History of Islamic Philosophy in the Middle Ages

Over the course of several hundred years after the birth of Islam, Muslims dominated many of the great centers of thought in the ancient world. If their political authority was used to destroy the old focal points of thought, Muslims would undoubtedly have been significantly successful.

However, they preferred to exploit the intellectual wealth of ancient civilizations, and Islamic military conquests were followed by an enthusiastic intellectual effort to absorb the wisdom accumulations of the old world. Islamic thinkers, in particular, attempted to introduce the major philosophy classics of the ancient Greek civilization into Arabic. This process, which generally developed under the auspices of the great politicians, resulted in the adoption of an original and rooted place in Islamic thought by the concepts and methods of philosophy. Through this translation movement, Islamic thinkers who met the impressive views of the great Greek philosophers such as Plato and Aristotle soon found themselves in tough debates on the nature of the relationship between religion and philosophy. This discussion also believes in reason,

Islamic thinkers were facing roughly the same intellectual problems with their Christian counterparts in the West. Islamic thinkers, just like the Christian thinkers, felt the necessity to justify God’s existence, oneness, and creative activity by reasoning. In addition, God’s relationship with the universe, the situation of the human will against the Divine will, how the evils on earth can be connected with the absolute good of God, what the fate of the human soul will be after the death, how the resurrection of the universe, what the truth of the world, what the truth of the world in a great extent. they discussed with intellectual competence and tried to solve these problems in a way that would convince every human mind that worked correctly.

Through these fruitful intellectual efforts, the Islamic world has raised many great thinkers such as Kindi, Razi, Ibn Sina, Farabi, Ibn Khaldun, Ghazali, Ibn Rushd, who profoundly influenced Western thought in a short period of time (9th-12th centuries) in terms of human history.

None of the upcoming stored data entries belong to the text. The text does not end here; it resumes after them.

(* ===== verification/DagProposal.v ===== *)
(** * Proposed DAG blocks are valid

    The proposer against the DAG manager: the block that [createDagBlock] makes from
    the frontier passes [verifyBlock]; when [addDagBlock] accepts its level, and when
    not; the shards of the transactions; data of the proposer over its attempts. *)

From S2P Require Import Prelude Votes Caches TransactionQueue Dag DagOrder DagGhost DagManager DagManagerInv DagReorder DagPeriods Rlp DagBlockRlp VdfSortition DagBlockProposer.
Local Open Scope Z_scope.
Local Open Scope outcome_scope.

(** ** The frontier *)

Lemma ghost_path_last blk anchor d v path x :
  dag_ok blk anchor d -> v ∈ dom (pivot_tree_ d) -> ghost_path (pivot_tree_ d) (descendants (pivot_tree_ d)) v path -> last path = Some x ->
  x ∈ dom (pivot_tree_ d).
Proof.
  intros Hok Hv Hp. revert Hv. induction Hp as [v _|v c path He _ Hp IH]; intros Hv Hl; [by injection Hl as <-|].
  apply IH.
  - apply (g_tree_dom _ _ _ Hok). right. by apply (g_tree_edge _ _ _ Hok) in He as [? _].
  - destruct path as [|y path]; [inversion Hp|]. by rewrite last_cons_cons in Hl.
Qed.

Lemma frontier_facts iter genesis m pivot tips :
  iteration iter -> dm_inv genesis m -> getFrontier iter (dag m) (anchor_ m) = Done (pivot, tips) ->
  Z.of_nat (size (pivot_tree_ (dag m))) < 2 ^ 31 ->
  NoDup (pivot :: tips) /\ known_tips genesis m (pivot :: tips).
Proof.
  intros Hi Hinv Hf Hsz. assert (forall v, v ∈ dom (total_dag_ (dag m)) -> is_Some (getDagBlock genesis m v)) as Hk.
  { intros v [->|(l & X & Hl & Hv)]%(g_total_dom _ _ _ (m_dag _ _ Hinv)); rewrite getDagBlock_effect by done; [apply (m_anchor _ _ Hinv)|].
    destruct (g_level _ _ _ (m_dag _ _ Hinv) l X v Hl Hv) as (b & -> & _). by eexists. }
  destruct (getFrontier_effect _ _ _ (m_dag _ _ Hinv) iter Hi Hsz) as (path & pv & ts & E & Hp & Hl & Ht). rewrite Hf in E. injection E as <- <-.
  split.
  - apply NoDup_cons. split; [by intros [? _]%Ht|]. clear Ht. unfold getFrontier in Hf. destruct (getGhostPath _ _ _) as [p| |]; cbn [obind] in Hf; [|done|done].
    destruct (last p); [|injection Hf as <- <-; constructor]. unfold getLeaves, collectLeafVertices in Hf. destruct (bool_decide _); cbn [obind oassert] in Hf; [|done].
    injection Hf as _ <-. apply NoDup_filter, NoDup_filter. by apply NoDup_iter.
  - intros t [->|H]%elem_of_cons; [|apply Ht in H as [_ H]; apply Hk; apply elem_of_dom; by eexists].
    apply Hk. apply (g_total_dom _ _ _ (m_dag _ _ Hinv)), (g_tree_dom _ _ _ (m_dag _ _ Hinv)). eapply ghost_path_last; [apply Hinv| |done|done]. apply (g_tree_dom _ _ _ (m_dag _ _ Hinv)). by left.
Qed.
(** A peer is sent the first 500 of the transactions it does not know, in the order of the accounts from the given one on, and
    the hashes of the next 5000: the loop over the accounts ends, the limits of a packet are kept, nothing known to
    the peer is sent, and of every account a transaction is sent only with all those before it that the peer does not know. *)
Theorem gossip_choice_correct peer transactions start :
  0 <= start < Z.of_nat (length transactions) -> Z.of_nat (length transactions) < 2 ^ 32 -> NoDup (concat transactions) ->
  exists next packet, transactionsToSendToPeer peer transactions start = Done (next, packet) /\
    0 <= next < Z.of_nat (length transactions) /\
    tp_transactions packet = take max_trxs (offered peer transactions start) /\
    tp_extra_transactions_hashes packet = map trx_hash (take max_hashes (drop max_trxs (offered peer transactions start))) /\
    (forall t, t ∈ tp_transactions packet -> TaraxaPeer.isTransactionKnown peer (trx_hash t) = false) /\
    (forall account l1 t l2, account ∈ transactions -> unknown_to peer account = l1 ++ t :: l2 ->
       t ∈ tp_transactions packet -> forall t', t' ∈ l1 -> t' ∈ tp_transactions packet).
Proof.
  intros Hs Hn Hnd. destruct (choice_spec peer transactions start Hs Hn) as (next & E & Hr). eexists next, _. split; [exact E|]. cbn [tp_transactions tp_extra_transactions_hashes].
  split_and!; [lia|lia|done|done| |].
  - intros t Ht. apply (offered_elem peer transactions start). rewrite <- (take_drop max_trxs (offered peer transactions start)). apply elem_of_app. by left.
  - intros account l1 t l2 Ha El Ht t' Ht'. destruct (offered_account peer transactions start account ltac:(lia) Ha) as (before & behind & Eo).
    pose proof (unknown_nodup peer transactions start Hnd) as Hndo. rewrite Eo, El in *.
    replace (before ++ (l1 ++ t :: l2) ++ behind) with ((before ++ l1) ++ t :: l2 ++ behind) in * by (by rewrite <- !app_assoc).
    assert (length (before ++ l1) < max_trxs)%nat as Hpos.
    { destruct (Nat.lt_ge_cases (length (before ++ l1)) max_trxs) as [|Hge]; [done|]. exfalso. rewrite take_app_le in Ht by done.
      apply NoDup_app in Hndo as (_ & Hdis & _). apply (Hdis t); [|by left]. rewrite <- (take_drop max_trxs (before ++ l1)). apply elem_of_app. by left. }
    rewrite take_app_ge by lia. apply elem_of_app. left. apply elem_of_app. by right.
Qed.

(** ** Received packets *)

Definition trxs_ok (p : TaraxaPeer) : Prop := known_ok (known_transactions_ (peer_known p)).
Definition total_data (l : list Transaction) : Z := sum_list_Z trx_data_size l.

Lemma mark_transaction_total p h : trxs_ok p ->
  exists p' r, markTransactionAsKnown p h = Done (p', r) /\ trxs_ok p' /\
    timestamp_suspicious_packet_ p' = timestamp_suspicious_packet_ p /\ suspicious_packet_count_ p' = suspicious_packet_count_ p.
Proof.
  intros Hp. unfold markTransactionAsKnown. destruct (bn_insert_total _ h (pbft_chain_size_ (peer_status p)) Hp) as (c & r & -> & Hc & _). cbn [obind].
  do 2 eexists. split; [done|]. by split_and!.
Qed.

Lemma mark_transactions_total hashes : forall p, trxs_ok p ->
  exists p', mark_transactions p hashes = Done p' /\ trxs_ok p' /\
    timestamp_suspicious_packet_ p' = timestamp_suspicious_packet_ p /\ suspicious_packet_count_ p' = suspicious_packet_count_ p.
Proof.
  induction hashes as [|h hashes IH]; intros p Hp; [by exists p|]. unfold mark_transactions. cbn [ofold].
  destruct (mark_transaction_total p h Hp) as (p1 & r & -> & H1 & T1 & C1). cbn [obind]. destruct (IH p1 H1) as (p2 & E & H2 & T2 & C2).
  exists p2. unfold mark_transactions in E. rewrite E. split_and!; [done|done|congruence|congruence].
Qed.

Section honest.
Context (known : trx_hash_t -> Transaction) (cfg : TrxConfig) (est_key : trx_hash_t -> PbftPeriod -> Z)
  (iterate : gmap addr_t (gmap Z Transaction) -> list (addr_t * gmap Z Transaction)).
Context (iterate_perm : forall m, iterate m ≡ₚ map_to_list m) (env : TrxEnv) (minute : Z).

(** Genuine transactions that pass verification, with data of a possible size. *)
Definition good (t : Transaction) : Prop := genuine known t /\ verifyTransaction cfg env t = None /\ 0 <= trx_data_size t.

Lemma receive_loop_good n trxs : forall p m size, Forall good trxs -> trxs_ok p -> trx_inv known est_key n m ->
  0 <= size -> size + total_data trxs < 2 ^ 64 ->
  0 <= suspicious_packet_count_ p -> suspicious_packet_count_ p + Z.of_nat (length trxs) <= kMaxSuspiciousPacketPerMinute ->
  exists p' m', receive_loop cfg iterate env minute trxs p m size = Done (p', m', size + total_data trxs, None) /\ trxs_ok p' /\ trx_inv known est_key n m'.
Proof using iterate_perm.
  induction trxs as [|t trxs IH]; intros p m size Hg Hp Hm Hs Hsz Hc0 Hc; cbn [receive_loop].
  { exists p, m. unfold total_data. simpl. rewrite Z.add_0_r. by split_and!. }
  apply Forall_cons in Hg as [(G1 & G2 & G3) Hg]. assert (0 <= total_data trxs) as Hd.
  { apply sum_list_Z_nonneg. intros x Hx. by apply (proj1 (Forall_forall _ _) Hg) in Hx as (_ & _ & ?). }
  assert (total_data (t :: trxs) = trx_data_size t + total_data trxs) as Et by done. rewrite Et in *.
  rewrite wrap_id by (unfold in_range, modulus; lia). cbn [length] in Hc. rewrite Z.add_assoc.
  destruct (mark_transaction_total p (trx_hash t) Hp) as (p1 & r & -> & H1 & T1 & C1). cbn [obind].
  assert (kMaxSuspiciousPacketPerMinute = 50000) as Ek by done.
  destruct (TransactionQueue.isTransactionKnown _ _); [apply IH; try done; lia|]. rewrite G2.
  destruct (insertValidated_inv known cfg est_key iterate iterate_perm n env m t true Hm G1) as (m1 & st & -> & Hm1). cbn [obind].
  case_bool_decide; [|apply IH; try done; lia]. unfold reportSuspiciousPacket. destruct (Z.ltb_spec (timestamp_suspicious_packet_ p1) minute).
  - rewrite (proj2 (Z.ltb_ge _ _)) by lia. cbn [andb]. apply IH; try done; cbn [suspicious_packet_count_]; lia.
  - rewrite wrap_id by (unfold in_range, modulus; lia). rewrite (proj2 (Z.ltb_ge _ _)) by lia. cbn [andb].
    apply IH; try done; cbn [suspicious_packet_count_]; lia.
Qed.
End honest.

(** A packet within the limits of a packet, of genuine transactions that pass verification, keeps the invariant of the transaction manager, and its
    sender is taken for malicious exactly when the data of the transactions is larger than 650000 bytes. *)
Theorem honest_packet_verdict known cfg est_key iterate env minute n peer m packet :
  (forall m, iterate m ≡ₚ map_to_list m) -> trx_inv known est_key n m -> trxs_ok peer ->
  Forall (good known cfg env) (tp_transactions packet) -> total_data (tp_transactions packet) < 2 ^ 64 ->
  Z.of_nat (length (tp_transactions packet)) <= kMaxTransactionsInPacket ->
  Z.of_nat (length (tp_extra_transactions_hashes packet)) <= kMaxHashesInPacket ->
  0 <= suspicious_packet_count_ peer <= kMaxSuspiciousPacketPerMinute - kMaxTransactionsInPacket ->
  exists peer' m', processTransactionPacket cfg iterate env minute peer m packet =
      Done (peer', m', if 650000 <? total_data (tp_transactions packet) then Some MaliciousPeer else None) /\ trx_inv known est_key n m'.
Proof.
  intros Hi Hm Hp Hg Hsz Hl1 Hl2 Hc. unfold processTransactionPacket. rewrite !(proj2 (Z.ltb_ge _ _)) by done.
  destruct (mark_transactions_total (tp_extra_transactions_hashes packet) peer Hp) as (p1 & -> & H1 & T1 & C1). cbn [obind].
  destruct (receive_loop_good known cfg est_key iterate Hi env minute n (tp_transactions packet) p1 m 0) as (p2 & m2 & -> & _ & Hm2); [done|done|done|lia|lia|lia|lia|].
  cbn [obind]. exists p2, m2. split; [|done]. by rewrite Z.add_0_l.
Qed.

(** ** Examples *)

Definition big_trx (h nonce : Z) : Transaction := mkTransaction h 7 nonce 5 30000000 400000.
Definition big_known (h : Z) : Transaction := big_trx h (h - 1).
Definition honest_env : TrxEnv :=
  mkTrxEnv (fun _ => Some (mkAccount 0 (10 ^ 30))) (fun _ _ => None) 0 5 (fun _ _ => 21000) (fun _ => 841) (fun _ => 0) (fun _ => true) (fun _ => true) (fun _ => None) 0.
Definition fresh_peer (id : Z) : TaraxaPeer := newTaraxaPeer id 200.

Lemma fresh_peer_ok id : trxs_ok (fresh_peer id).
Proof. apply known_ok_new. vm_compute. lia. Qed.

Lemma gossip_choice_correct_witness :
  exists next packet, transactionsToSendToPeer (fresh_peer 1) [[ex_known 1; ex_known 2]; [ex_known 3]] 1 = Done (next, packet) /\
    tp_transactions packet = [ex_known 3; ex_known 1; ex_known 2].
Proof.
  destruct (gossip_choice_correct (fresh_peer 1) [[ex_known 1; ex_known 2]; [ex_known 3]] 1) as (next & packet & E & _ & Ht & _); [cbn [length]; lia|cbn [length]; lia| |].
  - apply (bool_decide_unpack _). vm_compute. done.
  - exists next, packet. split; [exact E|]. rewrite Ht. vm_compute. reflexivity.
Defined.

Lemma big_start_inv : exists n, trx_inv big_known ex_key n ex_start.
Proof.
  destruct (reach_wf big_known ex_cfg ex_key map_to_list ltac:(done) ltac:(by intros) ex_start ltac:(simpl; lia) (rtc_refl _ _)) as (n & _ & [H _ _]). by exists n.
Qed.

Lemma honest_packet_verdict_witness :
  exists peer' m', processTransactionPacket ex_cfg map_to_list honest_env 5 (fresh_peer 1) ex_start (mkTransactionPacket [big_trx 1 0] [9]) = Done (peer', m', None).
Proof.
  destruct big_start_inv as [n Hn].
  destruct (honest_packet_verdict big_known ex_cfg ex_key map_to_list honest_env 5 n (fresh_peer 1) ex_start (mkTransactionPacket [big_trx 1 0] [9])) as (p & m & E & _);
    [done|exact Hn|apply fresh_peer_ok|repeat constructor; vm_compute; done|vm_compute; done|vm_compute; done|vm_compute; done|vm_compute; split; discriminate|].
  exists p, m. exact E.
Defined.

(** An honest node is taken for malicious: of a pool with two transactions of 400000 bytes, which pass verification, both are sent in one
    packet, since only their number is limited, and the receiver refuses the packet because of its size. *)
Theorem honest_sender_blamed :
  verifyTransaction ex_cfg honest_env (big_trx 1 0) = None /\ verifyTransaction ex_cfg honest_env (big_trx 2 1) = None /\
  exists next packet, transactionsToSendToPeer (fresh_peer 2) [[big_trx 1 0; big_trx 2 1]] 0 = Done (next, packet) /\
  exists peer' m', processTransactionPacket ex_cfg map_to_list honest_env 5 (fresh_peer 1) ex_start packet = Done (peer', m', Some MaliciousPeer) /\
    handle_exception MaliciousPeer 1 = (1, true).
Proof.
  split; [vm_compute; reflexivity|]. split; [vm_compute; reflexivity|]. eexists _, _. split; [vm_compute; reflexivity|]. eexists _, _. split; [|reflexivity].
  vm_compute. reflexivity.
Qed.
(** The best of the connected peers, as [getMaxChainPeer] chooses it. *)
Lemma maxChainPeer_effect n sp f : net_ok n ->
  exists n' best dropped, maxChainPeer iter_peers n sp f = Done (n', best) /\ n' = act n (map HostDisconnect dropped) /\
    (forall r, best = Some r -> exists p, store n !! r = Some p /\ peers_ n !! id_ p = Some r /\ f p = true) /\
    (forall id r p, peers_ n !! id = Some r -> store n !! r = Some p -> f p = true -> lacks_history sp p = false ->
       rank_le (rank_of (Some p)) (rank_of (best ≫= (store n !!.)))).
Proof using Hiter.
  intros Hn. unfold maxChainPeer. destruct (peer_objects_effect n (iter_peers (peers_ n)) Hn) as (ps & -> & Hin & Hall).
  { intros [id r] He. rewrite Hiter in He. cbn [fst snd]. by apply elem_of_map_to_list in He. }
  cbn [obind]. destruct (max_chain_scan sp f ps None) as (H1 & _ & H3 & _). cbn [rank_of fst snd] in H1, H3. unfold getMaxChainPeer.
  destruct (max_chain_peer sp f ps None 0 0) as [best dropped]. cbn [fst] in H1, H3.
  exists (act n (map HostDisconnect dropped)), (match best with Some p => peers_ n !! id_ p | None => None end), dropped. split_and!; [done|done| |].
  - intros r Hr. destruct H1 as [->|(p & -> & Hp & Hf)]; [done|]. destruct (Hin p Hp) as (r' & Hr' & Hst). rewrite Hr in Hr'. injection Hr' as <-. by exists p.
  - intros id r p Hr Hp Hf Hl. assert (p ∈ ps) as Hps by (apply (Hall (id, r)); [rewrite Hiter; by apply elem_of_map_to_list|done]). specialize (H3 p Hps Hf Hl).
    destruct H1 as [->|(q & -> & Hq & _)]; [done|]. destruct (Hin q Hq) as (r' & Hr' & Hst). rewrite Hr'. simpl. by rewrite Hst.
Qed.
Lemma syncPeerPbft_total n period : net_ok n -> exists n' b, syncPeerPbft n period = Done (n', b) /\ evolves n n'.
Proof using.
  intros Hn. unfold syncPeerPbft, syncingPeer. destruct (peer_ (sync_state n)) as [r|] eqn:E; [|do 2 eexists; auto with net].
  destruct (no_sync _ Hn r E) as [p Hp]. rewrite (deref_some _ _ _ Hp). cbn [obind]. case_match; [do 2 eexists; auto with net|].
  rewrite (surjective_pairing (sealAndSend _ _ _)). do 2 eexists. split; [done|]. auto with net.
Qed.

He has produced many important works in almost every field of science, some of which are among the first and pioneering examples of his kind. In this way, Arabic became the lingua franc of the period (a common language for people who speak different languages), and it became so important to tell an important thirteenth century thinker like Roger Bacon that he could not deal effectively with science and philosophy. For all these reasons, the two-to-three-hundred-year period should be regarded as one of the rare golden ages of human history.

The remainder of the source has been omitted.